Taking the Waters in Texas

Janet Mace Valenza. Taking the Waters in Texas: Springs, Spas, and Fountains of Youth. Austin: University of Texas Press, 2000.

In her survey of Texas health spas centered around mineral springs, Valenza traces the rise, experience, and demise of the many resort-towns that played a role in the settling and development of the Lone Star State. She covers a large swath of time, from the beginning of the nineteenth century up until modern-day, and her narrative style is captivating. Valenza opens up chapters and brings home a few larger themes through her own experiences traveling around Texas and Europe during her research, where she got stuck in terrifying thunderstorms and chatted with a few experienced bathers before whimping out after just a few minutes in the hot, steamy waters.

Valenza comes from a background in geology, and Taking the Waters is a reworking of her dissertation. The difference in methodology was evident from the beginning, and I found it both annoying and refreshing. She went into a lot of depth in a few areas I previously hadn’t put much thought into, a very pleasant surprise. At one point, she discusses how the makeup of the rocks the waters travel through affects their mineral content and thus their taste, color, and effects on the body. Also discussed extensively is the relationship between humans, health, and the environment. What gives a place value to people? Why are particular values attached to certain kinds of places? How do these relationships change, and what sorts of factors facilitate these changes? Such questions lend themselves well to an analysis of why ill people may have trusted spring water and the resorts built around them to improve their health and why that trust may have dissipated.

I was frustrated at times with the cursory coverage of what I took to be pretty important elements in Valenza’s story, particularly when she was dealing with differences in American scientists’ interest in the sciences of balneology (“Because of the imprecise nature of balneotherapy, American scientists generally neglected it…” [10]) and hydrotherapy (“…American medicine disregarded water therapies, as the effects of from mineral water bathing were difficult to attribute to any one factor in a complicated mineral melange.” [146]). Though she gives due credit to physicians’ importance in encouraging their patients to seek health at springs, she does not connect their therapeutic recommendations to discussions in the scientific community. From what I have seen, it is not accurate to say that American scientists were not interested in the science — specifically the chemistry and climatology — behind mineral waters’ and their locations’ effects on the body. I think the role that science played in declining interest in hydrotherapy and balneology is a lot more complex than Valenza attests.

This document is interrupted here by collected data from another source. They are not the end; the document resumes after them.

(** * agent-interview (py_version): the tool-resolution loop, the OpenAI
      schema adapter and the FSA/HSA calculator, embedded in Rocq

    The Python sources are translated function by function:

    - [Py]          the fragment of the Python runtime the sources rely on
                    (values, ordered dicts, exceptions, [str] methods,
                    [json.dumps], [round], [min], [max]);
    - [ToolInput], [Tool], [BaseTool]   [tools/base.py];
    - [Converter]   [llm_tool_converters/openai.py];
    - [Tools]       [tools/*.py] and [tools/registry.py];
    - [Provider]    [llm_provider_invocations/openai.py];
    - [Agent], [AgentDefinition]   [schemas.py];
    - [Agents]      [agents/benefits.py], [agents/registry.py] and the agent
                    definitions [main.py] builds;
    - [ToolConverter]   [tool_converter.py];
    - [Activities]  [temporal/activities/invoke_agent.py];
    - [Sample]      an instance of the builtins left abstract in [Py],
                    provider stubs and sample data.

    The properties follow, module by module: [DictFacts],
    [ConverterFacts], [PyFacts], [ToolsFacts], [LoopFacts], [RunFacts],
    [ScriptFacts], [CalculatorFacts], [SchemaFacts], [AgentFacts]. *)

From Stdlib Require Import ZArith List String Ascii Bool Lia Floats DecimalString
  Sorted.
Import ListNotations.

#[local] Set Warnings "-register-all,-inexact-float".
#[local] Open Scope string_scope.

(* ================================================================== *)
(** * The Python runtime fragment *)
(* ================================================================== *)

Module Py.

(** Run-time values: what [json.loads] can produce and what the sources
    pass around as [Any].  A [str] is a sequence of code points below 256;
    a [dict] keeps its insertion order, which [json.dumps] and
    [list(d.keys())] make observable. *)
Inductive value : Type :=
| VNone
| VBool (b : bool)
| VInt (n : Z)
| VFloat (x : float)
| VStr (s : string)
| VList (items : list value)
| VDict (entries : list (string * value)).

Definition dict (V : Type) : Type := list (string * V).

(** [d.get(k)] *)
Fixpoint dict_get {V : Type} (d : dict V) (k : string) : option V :=
  match d with
  | [] => None
  | (k', v) :: rest => if String.eqb k k' then Some v else dict_get rest k
  end.

(** [d.get(k, default)] *)
Definition dict_get_default {V : Type} (d : dict V) (k : string) (default : V) : V :=
  match dict_get d k with
  | Some v => v
  | None => default
  end.

(** [d[k] = v]: an existing key keeps its position and takes the new value,
    a new key goes last. *)
Fixpoint dict_set {V : Type} (d : dict V) (k : string) (v : V) : dict V :=
  match d with
  | [] => [(k, v)]
  | (k', v') :: rest =>
      if String.eqb k k' then (k, v) :: rest else (k', v') :: dict_set rest k v
  end.

(** [list(d.keys())] *)
Definition dict_keys {V : Type} (d : dict V) : list string := map fst d.

(** Truth value of an object, as [if x:] and [x or y] test it. *)
Definition truthy (v : value) : bool :=
  match v with
  | VNone => false
  | VBool b => b
  | VInt n => negb (n =? 0)%Z
  | VFloat x => negb (PrimFloat.eqb x 0%float)
  | VStr s => negb (String.eqb s "")
  | VList l => match l with [] => false | _ => true end
  | VDict d => match d with [] => false | _ => true end
  end.

(** Exceptions below [Exception]: the class name and [str(e)]. *)
Inductive exn : Type :=
| Exception (cls : string) (msg : string).

Definition exn_class (e : exn) : string := let 'Exception c _ := e in c.
Definition exn_str (e : exn) : string := let 'Exception _ m := e in m.

(** The outcome of evaluating an expression that may raise. *)
Inductive exc (A : Type) : Type :=
| Ok (a : A)
| Raise (e : exn).
Arguments Ok {A} a.
Arguments Raise {A} e.

(** ** [str] methods *)

(** [str.isspace] on one code point below 256. *)
Definition isspace (c : ascii) : bool :=
  let n := nat_of_ascii c in
  (((9 <=? n) && (n <=? 13)) || ((28 <=? n) && (n <=? 32))
   || (n =? 133) || (n =? 160))%nat.

Fixpoint lstrip (s : string) : string :=
  match s with
  | String c rest => if isspace c then lstrip rest else s
  | EmptyString => EmptyString
  end.

(** Drops the trailing whitespace: a character is kept when something that
    is kept follows it, or when it is not whitespace itself. *)
Fixpoint rstrip (s : string) : string :=
  match s with
  | EmptyString => EmptyString
  | String c rest =>
      match rstrip rest with
      | EmptyString => if isspace c then EmptyString else String c EmptyString
      | kept => String c kept
      end
  end.

(** [s.strip()] *)
Definition strip (s : string) : string := rstrip (lstrip s).

(** Whether every character of [s] is whitespace. *)
Fixpoint only_whitespace (s : string) : bool :=
  match s with
  | EmptyString => true
  | String c rest => isspace c && only_whitespace rest
  end.

(** [needle in hay] *)
Definition contains (needle hay : string) : Prop :=
  exists before after : string, hay = before ++ needle ++ after.

(** [s.startswith(prefix)] *)
Fixpoint startswith (s prefix : string) : bool :=
  match prefix, s with
  | EmptyString, _ => true
  | String p prefix', String c s' => Ascii.eqb p c && startswith s' prefix'
  | String _ _, EmptyString => false
  end.

(** [needle in hay], decided by trying every position. *)
Fixpoint occurs (needle hay : string) : bool :=
  startswith hay needle
  || match hay with
     | String _ rest => occurs needle rest
     | EmptyString => false
     end.

(** [s.lower()] on code points below 256: A-Z, and the Latin-1 capitals
    192-222 except the multiplication sign 215. *)
Definition lower_char (c : ascii) : ascii :=
  let n := nat_of_ascii c in
  if (((65 <=? n) && (n <=? 90))
      || ((192 <=? n) && (n <=? 222) && negb (n =? 215)))%nat
  then ascii_of_nat (n + 32) else c.

Fixpoint lower (s : string) : string :=
  match s with
  | EmptyString => EmptyString
  | String c rest => String (lower_char c) (lower rest)
  end.

(** [sep.join(parts)] *)
Fixpoint join (sep : string) (parts : list string) : string :=
  match parts with
  | [] => ""
  | [x] => x
  | x :: rest => x ++ sep ++ join sep rest
  end.

(** [str(n)] for an [int] *)
Definition str_of_int (n : Z) : string := NilEmpty.string_of_int (Z.to_int n).

(** ** Floats (binary64) *)

Definition float_nan : float := PrimFloat.nan.
Definition float_inf : float := PrimFloat.infinity.

Definition is_nan (x : float) : bool := negb (PrimFloat.eqb x x).

(** [float(n)] for an [int]: the nearest double, ties to even; an [int]
    beyond the range of doubles raises [OverflowError]. *)
Definition float_of_int (n : Z) : exc float :=
  match binary_normalize prec emax n 0 false with
  | S754_infinity _ =>
      Raise (Exception "OverflowError" "int too large to convert to float")
  | sf => Ok (SF2Prim sf)
  end.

To Read from the Bibliography:

Primary:

Bell, A. N. Climatology and Mineral Waters of the U. S. New York: William Wood, 1885.

Crook, J. K. The Mineral Waters of the United States and Their Therapeutic Uses. New York: Lea, 1899.

Kisch, E. Heinrich. Balneology and Crounotherapy. Vol. 9. Translated by A. Eshner. Philadelphia: P. Blakiston’s Son, 1902.

Pepper, W., and H. Bowditch. “Report of the Committee on Sanitaria and on Mineral Springs.” In American Medical Association, ed., Transactions 31 (1880): 537-565.

Walton, George E. The Mineral Springs of the United States and Canada. New York: D. Appleton, 1883, 1892.

Weber, F. Parkes, and Guy Hinsdale. Climatology: Health Resorts — Mineral Springs. Philadelphia: P. Blakiston, 1901.

Secondary:

Albanese, Catherine L. Nature Religion in America. Chicago: University of Chicago Press, 1990.

Fuller, Robert C. Alternative Medicine and American Religious Life. New York: Oxford University Press, 1989.

Billy M. Jones. Health-Seekers in the Southwest, 1817-1900. Norman: University of Oklahoma Press, 1967.

Lawrence, Henry W. “Southern Spas: Source of the American Resort Tradition.” Landscape 27, no. 2 (1983): 1-12.

Levin, Alexandra. “Taking the Waters.” Early American Life (August 1988): 10-13, 79.

Valenza uses a lot of U. S. Geological surveys, something I haven’t looked into. Should probably see if geologists were talking about the waters, too, and whether their use for human health was a part of that conversation.